There's an interesting story developing in Anchorage these days. A local nurse, Mindy Schloss, disappeared in early August. The news has been filled with stories about all of the search efforts to locate her. In the past couple of days, though, the police have publicly stated that they are looking for a 'person of interest': Joshua Wade.
In 2003, Joshua Wade was acquitted of murder charges in a very high profile trial. Between 1999 and 2001, there were a number of violent rapes against Alaska Native women. Many felt that police were not doing what they could to solve the crimes because of the victims' race. In the midst of this, police found the body of a murdered woman who was also sexually assaulted. Several people told cops that Joshua Wade had bragged about killing her. It seemed from all public information that a conviction was a sure thing.
There were a couple of problems, though. For one, none of the DNA on this woman's body matched Mr. Wade. Secondly, fingerprints at the scene did not match Mr. Wade. Actually, the cops did not even test the fingerprints until the middle of the trial. The modus operandi matched the man ultimately convicted of the multiple rapes. It appeared that M. Wade did tamper with some evidence at the scene. His attorneys argued that he came upon her body after the sex assault and murder. Mr. Wade was acquitted.

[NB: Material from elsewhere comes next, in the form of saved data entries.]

Definition with_ring (p : t) (worker_id : Z) (r : WorkerRing) : t :=
  mk (<[Z.to_nat worker_id := r]> (rings p)) (results p) (num_workers p) (shutdown p).
Definition with_results (p : t) (r : slab) : t := mk (rings p) r (num_workers p) (shutdown p).

Abbreviation world := (t * Scheduler.sys (space := space))%type.

Definition complete (l : Tls.t) (x : world) (slot result : Z) : outcome world :=
  r ← index_set (results x.1) slot result;
  g ← Scheduler.wake_gvthread x.2 l (GVThreadId.new slot) Priority.Normal;
  Ret (with_results x.1 r, g).

(** [submit], run by the GVThread on its worker. *)
Definition submit (l : Tls.t) (x : world) (worker_id slot syscall_nr : Z) (args : list Z) : outcome world :=
  ring ← index (rings x.1) worker_id;
  let r := route (router ring) syscall_nr in
  let entry := SubmitEntry.mk (CorrId.from_gvthread_id slot) syscall_nr 0 args in
  match RouteInfo.tier r with
  | Tier.IoUring =>
      match BasicIoUring.submit_with_opcode (io ring) entry (RouteInfo.iouring_opcode r) with
      | (Ok _, io') => Ret (with_ring x.1 worker_id (mkRing io' (router ring)), x.2)
      | (Err _, io') => complete l (with_ring x.1 worker_id (mkRing io' (router ring)), x.2) slot (- libc.EAGAIN)
      end
  | _ => complete l x slot (- libc.ENOSYS)
  end.

Definition deliver (l : Tls.t) (x : world) (c : IoCompletion.t) : outcome world :=
  let slot := CorrId.as_gvthread_id (IoCompletion.corr_id c) in
  if slot =? U32_MAX then Ret x else complete l x slot (IoCompletion.result c).

(** What [poll] and [wait_and_poll] do once they have entered the kernel. *)
Definition drain (l : Tls.t) (x : world) (worker_id : Z) (ring : WorkerRing) (io' : BasicIoUring.t R)
    : outcome (nat * world) :=
  let '(cs, io'') := BasicIoUring.poll_completions io' 256 256 in
  x' ← fold_outcome (deliver l) (with_ring x.1 worker_id (mkRing io'' (router ring)), x.2) cs;
  Ret (length cs, x').

Definition poll (l : Tls.t) (x : world) (worker_id : Z) : outcome (nat * world) :=
  ring ← index (rings x.1) worker_id;
  drain l x worker_id ring (BasicIoUring.flush (io ring)).2.

Definition has_inflight (p : t) (worker_id : Z) : outcome bool :=
  ring ← index (rings p) worker_id; Ret (0 <? BasicIoUring.inflight (io ring)).

Definition wait_and_poll (l : Tls.t) (x : world) (worker_id : Z) : outcome (nat * world) :=
  ring ← index (rings x.1) worker_id;
  drain l x worker_id ring (BasicIoUring.flush_and_wait (io ring) 1).2.

Definition read_result (p : t) (slot : Z) : outcome Z := index (results p) slot.

Definition set_shutdown (p : t) : t :=
  mk ((λ r, mkRing (io_shutdown (io r)) (router r)) <$> rings p) (results p) (num_workers p) true.
Definition on_drop (p : t) : t := if shutdown p then p else set_shutdown p.

(** The global pool and the hooks installed in the worker loop; [init_global]
    makes the pool and installs the three hooks below. *)
Definition init_global (num_workers : nat) (sq_entries : Z) (max_slots : nat) : outcome (option t) :=
  p ← new num_workers sq_entries max_slots; Ret (Some p).
Definition global_pool (GLOBAL_POOL : option t) : outcome t :=
  match GLOBAL_POOL with Some p => Ret p | None => Panic end.

Definition hook_poll (l : Tls.t) (GLOBAL_POOL : option t) (g : Scheduler.sys (space := space)) (worker_id : Z)
    : outcome (nat * option t * Scheduler.sys) :=
  match GLOBAL_POOL with
  | Some p => r ← poll l (p, g) worker_id; Ret (r.1, Some r.2.1, r.2.2)
  | None => Ret (O, None, g)
  end.
Definition hook_has_io (GLOBAL_POOL : option t) (worker_id : Z) : outcome bool :=
  match GLOBAL_POOL with Some p => has_inflight p worker_id | None => Ret false end.
Definition hook_wait_io (l : Tls.t) (GLOBAL_POOL : option t) (g : Scheduler.sys (space := space)) (worker_id : Z)
    : outcome (nat * option t * Scheduler.sys) :=
  match GLOBAL_POOL with
  | Some p => r ← wait_and_poll l (p, g) worker_id; Ret (r.1, Some r.2.1, r.2.2)
  | None => Ret (O, None, g)
  end.

(** The part of [worker_main_loop] that the hooks and the ready queue decide:
    poll, take the next GVThread, and with none and I/O in flight wait for a
    completion. *)
Definition worker_turn (l : Tls.t) (GLOBAL_POOL : option t) (g : Scheduler.sys (space := space)) (worker_id : Z)
    (is_low_priority : bool) : outcome (option (Z * Priority.t) * option t * Scheduler.sys (space := space)) :=
  r ← hook_poll l GLOBAL_POOL g worker_id;
  let '(_, pool, g) := r in
  n ← match Scheduler.SCHEDULER g with
      | Some sched => Scheduler.get_next g sched worker_id is_low_priority
      | None => Ret (None, g)
      end;
  match n.1 with
  | Some next => Ret (Some next, pool, n.2)
  | None =>
      has_io ← hook_has_io pool worker_id;
      if (has_io : bool) then
        r ← hook_wait_io l pool n.2 worker_id;
        let '(_, pool, g) := r in Ret (None, pool, g)
      else Ret (None, pool, n.2)
  end.
End Pool.
Arguments WorkerRing : clear implicits.
Arguments t : clear implicits.
End WorkerReactorPool.

(** ** [syscall.rs] *)
Module syscall.
Definition NR_READ : Z := 0.
Definition NR_WRITE : Z := 1.
Definition NR_CLOSE : Z := 3.
Definition NR_SENDTO : Z := 44.
Definition NR_RECVFROM : Z := 45.
Definition NR_CONNECT : Z := 42.
Definition NR_ACCEPT4 : Z := 288.
Definition NR_OPENAT : Z := 257.
Definition NR_SOCKET : Z := 41.
Definition NR_SHUTDOWN : Z := 48.

(** [x as u64] of an [i32]. *)
Definition as_u64 (x : Z) : Z := wrap 64 x.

Now, though, the cops want to talk to him about the missing nurse. This makes for some interesting water cooler discussion in Alaska. The mother of the previous victim has stated that this would not have happened if the jury had done its job and convicted Mr. Wade the first time. The not so subtle subtext to the news reports is that Mr. Wade was obviously guilty the first time. He just had some really good lawyers. An even subtler subtext is that perhaps those attorneys should be embarrassed or ashamed. That if maybe they had not defended Mr. Wade so hard, this nurse would now be alive.
Bullshit. First, as briefly noted above, there was plenty of reason to believe that Mr. Wade did not commit the murder for which he was previously charged. Secondly. there is no realistic way to predict the future. We have no way to know who might commit a crime in the future. Imagine the closing arguments in that trial:
Prosecutor: Well, the DNA evidence might not match. The fingerprints might not match. And all of the State's witnesses are dirtbags who have very good motives to tell the cops what they want to hear. But if you let Mr. Wade go, who knows what he might do?

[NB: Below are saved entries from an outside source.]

(** The members of a populated page. *)
Lemma populated_page (t : task_info) (s : sys K) (i : ksvc_instance) sp :
  task_ok t → shared_kaddr i = Some sp →
  let m := mkMapped (mem (ksvc_shared_populate t s i)) sp in
  (MmapSharedPage.read_u32 (in_mem m) sp (uapi.offsetof uapi.shared_page_fields "magic") = ksvc_sys.KSVC_SHARED_MAGIC ∧
   MmapSharedPage.read_u32 (in_mem m) sp (uapi.offsetof uapi.shared_page_fields "version") = ksvc_sys.KSVC_VERSION) ∧
  sp_pid m = pid t ∧ sp_tgid m = tgid t ∧ sp_ppid m = ppid t ∧ sp_pgid m = pgid t ∧ sp_sid m = sid t ∧
  sp_uid m = uid t ∧ sp_gid m = gid t ∧ sp_euid m = euid t ∧ sp_egid m = egid t ∧
  sp_rlimit_nofile m = rlimit_nofile t ∧ sp_clock_monotonic_ns m = monotonic_ns t.
Proof.
  intros [Hids Hcred Hw] Hsp m. subst m. unfold ksvc_shared_populate. rewrite Hsp.
  pose proof (shared_member (mem s) sp t) as Hm. rewrite !Forall_cons in Hids; rewrite !Forall_cons in Hcred; rewrite !Forall_cons in Hw.
  assert (∀ n v off, member n 4 v ∈ shared_writes t → uapi.offsetof uapi.shared_page_fields n = off →
    - 2 ^ 31 ≤ v < 2 ^ 31 → MmapSharedPage.read_i32 (apply_writes (mem s) sp (shared_writes t)) sp off = v) as Hi.
  { intros n v off Hin <- Hv. unfold MmapSharedPage.read_i32, MmapSharedPage.read_u32. rewrite (Hm n 4%nat v Hin).
    by apply (as_i32_wrap 32). }
  assert (∀ n v off, member n 4 v ∈ shared_writes t → uapi.offsetof uapi.shared_page_fields n = off →
    in_u 32 v → MmapSharedPage.read_u32 (apply_writes (mem s) sp (shared_writes t)) sp off = v) as Hu.
  { intros n v off Hin <- Hv. unfold MmapSharedPage.read_u32. rewrite (Hm n 4%nat v Hin). by apply (wrap_small 32). }
  assert (∀ n v off, member n 8 v ∈ shared_writes t → uapi.offsetof uapi.shared_page_fields n = off →
    in_u 64 v → MmapSharedPage.read_u64 (apply_writes (mem s) sp (shared_writes t)) sp off = v) as Hq.
  { intros n v off Hin <- Hv. unfold MmapSharedPage.read_u64. rewrite (Hm n 8%nat v Hin). by apply (wrap_small 64). }
  assert (∀ j w, shared_writes t !! j = Some w → w ∈ shared_writes t) as Hat by (intros j w; apply list_elem_of_lookup_2).
  assert (member "rlimit_nofile" 8 (rlimit_nofile t) ∈ shared_writes t ∧
          member "clock_monotonic_ns" 8 (monotonic_ns t) ∈ shared_writes t) as [Hr Hc].
  { destruct (utsname t) as [[[r n] ma]|] eqn:E; unfold shared_writes in Hat |- *; rewrite E in *;
      [split; [apply (Hat 16%nat)|apply (Hat 19%nat)]|split; [apply (Hat 13%nat)|apply (Hat 16%nat)]]; exact eq_refl. }
    destruct Hids as (? & ? & ? & ? & ? & _), Hcred as (? & ? & ? & ? & _), Hw as (? & ? & _).
  split_and!.
  - apply (Hu "magic"); [apply (Hat 0%nat); exact eq_refl|reflexivity|by vm_compute].
  - apply (Hu "version"); [apply (Hat 1%nat); exact eq_refl|reflexivity|by vm_compute].
  - apply (Hi "pid"); [apply (Hat 2%nat); exact eq_refl|reflexivity|assumption].
  - apply (Hi "tgid"); [apply (Hat 3%nat); exact eq_refl|reflexivity|assumption].
  - apply (Hi "ppid"); [apply (Hat 4%nat); exact eq_refl|reflexivity|assumption].
  - apply (Hi "pgid"); [apply (Hat 5%nat); exact eq_refl|reflexivity|assumption].
  - apply (Hi "sid"); [apply (Hat 6%nat); exact eq_refl|reflexivity|assumption].
  - apply (Hu "uid"); [apply (Hat 7%nat); exact eq_refl|reflexivity|assumption].
  - apply (Hu "gid"); [apply (Hat 8%nat); exact eq_refl|reflexivity|assumption].
  - apply (Hu "euid"); [apply (Hat 9%nat); exact eq_refl|reflexivity|assumption].
  - apply (Hu "egid"); [apply (Hat 10%nat); exact eq_refl|reflexivity|assumption].
  - apply (Hq "rlimit_nofile"); [exact Hr|reflexivity|assumption].
  - apply (Hq "clock_monotonic_ns"); [exact Hc|reflexivity|assumption].
Qed.
Definition strip_creation (c : Creation.creation) : Creation.creation :=
  let i := strip_id in
  match c with
  | Creation.BySimple sys ec uc => Creation.BySimple (i sys) (i ec) (i uc)
  | Creation.BySimpleSite sys ec uc site => Creation.BySimpleSite (i sys) (i ec) (i uc) site
  | Creation.ByFull ctx => Creation.ByFull (strip_ctx ctx)
  | Creation.ByErr sys sub ec uc msg => Creation.ByErr (i sys) (i sub) (i ec) (i uc) msg
  | Creation.ByErrSource sys sub ec uc msg src =>
      Creation.ByErrSource (i sys) (i sub) (i ec) (i uc) msg (strip_dyn src)
  | Creation.ByErrFields sys sub ec uc msg fs =>
      Creation.ByErrFields (i sys) (i sub) (i ec) (i uc) msg (strip_override <$> fs)
  | Creation.ByErrSourceFields sys sub ec uc msg src fs =>
      Creation.ByErrSourceFields (i sys) (i sub) (i ec) (i uc) msg (strip_dyn src) (strip_override <$> fs)
  | Creation.ByQuickErr sys ec msg => Creation.ByQuickErr (i sys) (i ec) msg
  | Creation.ByIo err => Creation.ByIo (strip_io err)
  | Creation.ByGerrContext err msg => Creation.ByGerrContext (strip_dyn err) msg
  | Creation.ByGerrCtx err sys ec uc msg => Creation.ByGerrCtx (strip_dyn err) (i sys) (i ec) (i uc) msg
  end.

Definition strip_arm (a : Macros.arm) : Macros.arm :=
  match a with
  | Macros.AnyArm => Macros.AnyArm
  | Macros.SysArm s => Macros.SysArm (strip_id s)
  | Macros.SysErrArm s e => Macros.SysErrArm (strip_id s) (strip_id e)
  | Macros.FullArm s e u => Macros.FullArm (strip_id s) (strip_id e) (strip_id u)
  end.

Definition with_production (b : bool) (f : Features) : Features :=
  {| production := b; backtrace_feature := backtrace_feature f; metrics_feature := metrics_feature f |}.

Lemma strip_Full c : strip (Full c) = Full (strip_ctx c).
Proof. destruct c as [a s sub ec uc site d src bt]. cbn. unfold strip_ctx. cbn. by destruct src. Qed.

Lemma strip_new f n c :
  strip_id (GlobalId.new (with_production false f) n c) = GlobalId.new (with_production true f) n c.
Proof. done. Qed.

Lemma strip_full f m c :
  full (with_production true f) m (strip_ctx c) =
  prod_map id strip (full (with_production false f) m c).
Proof. rewrite !full_bumps. unfold prod_map. cbn [fst snd]. by rewrite strip_Full. Qed.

To put it like that shows how ridiculous all of this is. Anybody in this business has a case in which a client whose case was successfully resolved has gone on to commit further crimes. But anybody in this business also has cases in which clients whose cases were resolved successfully went on to improve their lives and do good things. Some people take advantage of the breaks life throws them and some people don't. As a defense attorney, my job is to zealously defend my client on the charges that he is then facing. If the prosecution is so dead certain that my client is dangerous, they should work hard to develop a case and prove it.

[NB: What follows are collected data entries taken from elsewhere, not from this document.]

(* ===== verification/ConnSlab.v ===== *)
(** * Connection slabs and correlation ids of the io_uring servers

    [cmd/httpd/rust/ksvc] and [cmd/echo/rust/ksvc] are event loops over one
    io_uring ring.  Both keep their connections in the same slab (slots with a
    stack of free indices) and put the operation and the slot into the
    correlation id of every request.  This file holds the slab with its
    invariant, the codec of the ids, the actions of an event handler, and what
    the slots of a slab hold together. *)
From stdpp Require Import base list strings.
From S2P Require Import Prelude KsvcTypes.
Local Open Scope Z_scope.
Local Open Scope rust_scope.

(** The bytes of a string literal. *)
Definition bytes (s : string) : list Z := (λ a, Z.of_N (Ascii.N_of_ascii a)) <$> String.list_ascii_of_string s.

(** ** Correlation ids: the operation in the top byte, the slot below *)
Module Ids.

Definition OP_ACCEPT : Z := Z.shiftl 1 56.
Definition OP_RECV : Z := Z.shiftl 2 56.
Definition OP_SEND : Z := Z.shiftl 3 56.
Definition OP_CLOSE : Z := Z.shiftl 4 56.
Definition OP_FILE_OPEN : Z := Z.shiftl 5 56.
Definition OP_FILE_READ : Z := Z.shiftl 6 56.
Definition OP_FILE_CLOSE : Z := Z.shiftl 7 56.
Definition OP_MASK : Z := Z.shiftl 0xFF 56.
(** The mask of the slot: 32 bits in the HTTP server, 56 in the echo server. *)
Definition IDX_MASK : Z := 0xFFFFFFFF.
Definition ECHO_IDX_MASK : Z := Z.shiftl 1 56 - 1.

Definition make_id (op idx : Z) : Z := Z.lor op idx.
Definition decode_op (id : Z) : Z := Z.land id OP_MASK.
Definition decode_idx (mask id : Z) : Z := Z.land id mask.

Definition is_op (op : Z) : Prop :=
  op ∈ [OP_ACCEPT; OP_RECV; OP_SEND; OP_CLOSE; OP_FILE_OPEN; OP_FILE_READ; OP_FILE_CLOSE].

Lemma decode_op_make op idx : is_op op → in_u 32 idx → decode_op (make_id op idx) = op.
Proof.
  intros Hop Hi. unfold decode_op, make_id. rewrite Z.land_lor_distr_l.
  assert (Z.land idx OP_MASK = 0) as ->.
  { apply Z.bits_inj_0. intros i. rewrite Z.land_spec. unfold OP_MASK.
    destruct (decide (i < 56)).
    - destruct (decide (0 ≤ i)); [|by rewrite Z.testbit_neg_r by lia].
      by rewrite (Z.shiftl_spec_low _ _ i), andb_false_r by lia.
    - by rewrite (in_u_bits_high 32 idx i) by (done || lia). }
  rewrite Z.lor_0_r. unfold is_op in Hop. repeat (apply elem_of_cons in Hop as [->|Hop]; [by vm_compute|]).
  by apply elem_of_nil in Hop.
Qed.

Lemma decode_idx_make mask op idx :
  mask = IDX_MASK ∨ mask = ECHO_IDX_MASK → is_op op → in_u 32 idx → decode_idx mask (make_id op idx) = idx.
Proof.
  intros Hm Hop Hi. unfold decode_idx, make_id. rewrite Z.land_lor_distr_l.
  assert (Z.land op mask = 0) as ->.
  { unfold is_op in Hop. destruct Hm as [-> | ->];
      repeat (apply elem_of_cons in Hop as [->|Hop]; [by vm_compute|]); by apply elem_of_nil in Hop. }
  rewrite Z.lor_0_l. unfold in_u in Hi. destruct Hm as [-> | ->].
  - change IDX_MASK with (Z.ones 32). rewrite Z.land_ones by lia. apply Z.mod_small. lia.
  - change ECHO_IDX_MASK with (Z.ones 56). rewrite Z.land_ones by lia. apply Z.mod_small. lia.
Qed.

Lemma make_id_inj op op' i j :
  is_op op → is_op op' → in_u 32 i → in_u 32 j → make_id op i = make_id op' j → op = op' ∧ i = j.
Proof.
  intros Ho Ho' Hi Hj E. split.
  - by rewrite <- (decode_op_make op i), E, decode_op_make.
  - by rewrite <- (decode_idx_make IDX_MASK op i), E, decode_idx_make; eauto.
Qed.

End Ids.

(** ** Actions

    What a handler does besides changing its own state: requests handed to
    [submit_with_opcode] with the opcode the router gives for [nr], and the two
    system calls made in place. *)
Inductive action :=
| Submit (nr : Z) (e : SubmitEntry.t)
| CloseFd (fd : Z)
| NoDelay (fd : Z).

(** The ids of the requests among the actions. *)
Definition submitted (acts : list action) : list Z :=
  acts ≫= λ a, match a with Submit _ e => [SubmitEntry.corr_id e] | _ => [] end.

Definition NR_READ : Z := 0.
Definition NR_CLOSE : Z := 3.
Definition NR_SENDTO : Z := 44.
Definition NR_RECVFROM : Z := 45.
Definition NR_OPENAT : Z := 257.
Definition NR_ACCEPT4 : Z := 288.
Definition SOCK_CLOEXEC : Z := 0x80000.

(** A request with the given operation, slot and arguments. *)
Definition request (op idx nr : Z) (args : list Z) : action :=
  Submit nr (SubmitEntry.mk (Ids.make_id op idx) nr 0 args).

Definition submit_accept (listener addr addr_len : Z) : action :=
  request Ids.OP_ACCEPT 0 NR_ACCEPT4 [wrap 64 listener; addr; addr_len; SOCK_CLOEXEC; 0; 0].
Definition submit_close (fd idx : Z) : action := request Ids.OP_CLOSE idx NR_CLOSE [wrap 64 fd; 0; 0; 0; 0; 0].

(** ** The slab *)
Module ConnSlab.
Section Slab.
Context {C : Type}.

Record t : Type := mk { slots : list (option C); free_list : list Z }.

Definition new (max : Z) : t :=
  mk (replicate (Z.to_nat max) None) (reverse (seqZ 0 max)).

(** [alloc]; [c] is the fresh connection it builds for the descriptor. *)
Definition alloc (s : t) (c : C) : outcome (option Z * t) :=
  match vec_pop (free_list s) with
  | None => Ret (None, s)
  | Some (idx, fr) => sl ← index_set (slots s) idx (Some c); Ret (Some idx, mk sl fr)
  end.

Definition get (s : t) (idx : Z) : option C :=
  match slots s !! Z.to_nat idx with Some (Some c) => Some c | _ => None end.
(** The connection that [get_mut] lent, written back. *)
Definition put (s : t) (idx : Z) (c : C) : t := mk (<[Z.to_nat idx := Some c]> (slots s)) (free_list s).

Definition free (s : t) (idx : Z) : outcome t :=
  sl ← index_set (slots s) idx None; Ret (mk sl (push_back (free_list s) idx)).

Definition active (s : t) : Z := Z.of_nat (length (filter is_Some (slots s))).

(** The free indices are distinct and are exactly the empty slots. *)
Definition wf (s : t) : Prop :=
  NoDup (free_list s) ∧
  ∀ i, i ∈ free_list s ↔ 0 ≤ i ∧ slots s !! Z.to_nat i = Some None.

Lemma new_wf max : wf (new max).
Proof.
  split; simpl; [rewrite reverse_Permutation; apply NoDup_seqZ|]. intros i.
  rewrite elem_of_reverse, elem_of_seqZ, lookup_replicate. split; [intros; repeat split; lia|]. lia.
Qed.

Lemma alloc_spec s c :
  wf s →
  (free_list s = [] ∧ alloc s c = Ret (None, s)) ∨
  ∃ i s', alloc s c = Ret (Some i, s') ∧ 0 ≤ i ∧ slots s !! Z.to_nat i = Some None ∧
    slots s' = <[Z.to_nat i := Some c]> (slots s) ∧ wf s'.
Proof.
  intros [Hn Hf]. unfold alloc. destruct (vec_pop (free_list s)) as [[i fr]|] eqn:E.
  - right. apply vec_pop_Some in E. destruct (proj1 (Hf i)) as [Hi Hs]; [rewrite E; set_solver|].
    pose proof (lookup_lt_Some _ _ _ Hs) as Hlt. exists i, (mk (<[Z.to_nat i := Some c]> (slots s)) fr).
    split_and!; [|done|done|done|].
    + unfold index_set. destruct (Z.leb_spec 0 i), (Z.ltb_spec i (Z.of_nat (length (slots s)))); done || lia.
    + rewrite E in Hn. apply NoDup_app in Hn as (Hn & Hd & _). split; [done|]. simpl. intros j.
      destruct (decide (j = i)) as [->|].
      * rewrite list_lookup_insert_eq by done. split; [|by intros [_ ?]]. intros Hj. exfalso. apply (Hd i Hj). set_solver.
      * pose proof (Hf j) as Hj. rewrite E, elem_of_app, list_elem_of_singleton in Hj.
        split; [intros Hin|intros [H0 Hl]].
        -- destruct (proj1 Hj) as [H0 Hl]; [by left|]. split; [done|].
           rewrite list_lookup_insert_ne; [done|]. lia.
        -- rewrite list_lookup_insert_ne in Hl by lia. destruct (proj2 Hj) as [?|?]; done.
  - left. by apply vec_pop_None in E.
Qed.

Lemma get_Some s i c : get s i = Some c → slots s !! Z.to_nat i = Some (Some c).
Proof. unfold get. by repeat case_match; intros; simplify_eq. Qed.

Lemma get_put s i c c' : get s i = Some c → get (put s i c') i = Some c'.
Proof.
  intros Hg%get_Some. unfold get, put. simpl. rewrite list_lookup_insert_eq; [done|]. by eapply lookup_lt_Some.
Qed.

Lemma put_put s i c c' : put (put s i c) i c' = put s i c'.
Proof. unfold put. simpl. by rewrite list_insert_insert_eq. Qed.

Lemma put_wf s i c c' : wf s → get s i = Some c → wf (put s i c').
Proof.
  intros [Hn Hf] Hg%get_Some. split; [done|]. simpl. intros j. rewrite (Hf j).
  pose proof (lookup_lt_Some _ _ _ Hg) as Hlt.
  destruct (decide (Z.to_nat j = Z.to_nat i)) as [E|]; [|by rewrite list_lookup_insert_ne].
  rewrite E, list_lookup_insert_eq, Hg by done. split; by intros [_ ?].
Qed.

Lemma free_spec s i c :
  wf s → 0 ≤ i → get s i = Some c →
  ∃ s', free s i = Ret s' ∧ slots s' = <[Z.to_nat i := None]> (slots s) ∧ wf s'.
Proof.
  intros [Hn Hf] Hi Hg%get_Some. pose proof (lookup_lt_Some _ _ _ Hg) as Hlt.
  unfold free, index_set.
  destruct (Z.leb_spec 0 i), (Z.ltb_spec i (Z.of_nat (length (slots s)))); try lia. simpl.
  eexists. split_and!; [done|done|]. split; simpl.
  - unfold push_back. apply NoDup_app. split_and!; [done| |apply NoDup_singleton].
    intros j Hj ->%list_elem_of_singleton. apply Hf in Hj as [_ Hj]. congruence.
  - intros j. unfold push_back. rewrite elem_of_app, list_elem_of_singleton, (Hf j).
    destruct (decide (j = i)) as [->|].
    + rewrite list_lookup_insert_eq by done. tauto.
    + split; [intros [[??]|?]; [|done]|intros [Hj0 Hl]; left].
      * rewrite list_lookup_insert_ne by lia. done.
      * rewrite list_lookup_insert_ne in Hl by lia. done.
Qed.

(** What the slots hold together: [h] of every slot. *)
Section Held.
Context {A : Type} (h : nat → option C → list A).

Definition held (l : list (option C)) : list A := mjoin (imap h l).

End Held.

Lemma held_insert {A} (h : nat → option C → list A) l i o :
  l !! i = Some o →
  ∃ rest, held h l ≡ₚ h i o ++ rest ∧ ∀ o', held h (<[i := o']> l) ≡ₚ h i o' ++ rest.
Proof.
  revert h i. induction l as [|x l IH]; intros h [|i] Hi; simplify_eq/=.
  - exists (held (h ∘ S) l). done.
  - destruct (IH (h ∘ S) i Hi) as (rest & H1 & H2). exists (h 0%nat x ++ rest). unfold held in *. simpl.
    split; [rewrite H1|intros o'; simpl; rewrite (H2 o')]; simpl; rewrite !(assoc (++)); f_equiv; apply Permutation_app_comm.
Qed.

Lemma held_empty {A} (h : nat → option C → list A) n :
  (∀ i, h i None = []) → held h (replicate n None) = [].
Proof.
  revert h. induction n as [|n IH]; intros h Hh; [done|].
  change (h 0%nat None ++ held (h ∘ S) (replicate n None) = []). rewrite Hh. apply IH. intros i. apply Hh.
Qed.

Lemma elem_of_held {A} (h : nat → option C → list A) l x :
  x ∈ held h l ↔ ∃ i o, l !! i = Some o ∧ x ∈ h i o.
Proof.
  unfold held. rewrite list_elem_of_join. split.
  - intros (y & Hx & Hy). apply elem_of_lookup_imap_1 in Hy as (i & o & -> & Hl). eauto.
  - intros (i & o & Hl & Hx). exists (h i o). split; [done|]. by eapply elem_of_lookup_imap_2.
Qed.

Lemma put_get s i c : get s i = Some c → put s i c = s.
Proof. intros Hg%get_Some. unfold put. rewrite list_insert_id by done. by destruct s. Qed.

Lemma get_put_ne s i j c : Z.to_nat i ≠ Z.to_nat j → get (put s i c) j = get s j.
Proof. intros. unfold get, put. simpl. by rewrite list_lookup_insert_ne. Qed.

Lemma get_range s i c : 0 ≤ i → get s i = Some c → i < Z.of_nat (length (slots s)).
Proof. intros Hi Hg%get_Some%lookup_lt_Some. lia. Qed.

End Slab.
Arguments t : clear implicits.
End ConnSlab.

I don't know whether Mr. Wade actually committed the crime for which he was acquitted. I don't know if Mr. Wade had anything to do with the disappearance of Ms. Schloss. What I do know is that there was plenty of reasonable doubt in his first case. And in our system, that means he should have been acquitted. Part of the price of that may, and I emphasize may, be that he was somehow involved in the death of Ms. Schloss. But even assuming that to be the case, his lawyers did an outstanding job and have nothing to be ashamed of. I also know that very few, if any, of us would want to live under a system where someone's potential future conduct is grounds to convict them when there is otherwise reasonable doubt.*
* I recognize some states allow civil commitment for individuals convicted of certain crimes. I also recognize that the Supreme Court has upheld this practice. That situation, as anti-thetical to liberty and a free society as it is, is inapposite here. Those commitments come after a conviction and a hearing. There was no conviction in this case, which means that the state could not have civilly committed him as dangerous anyway.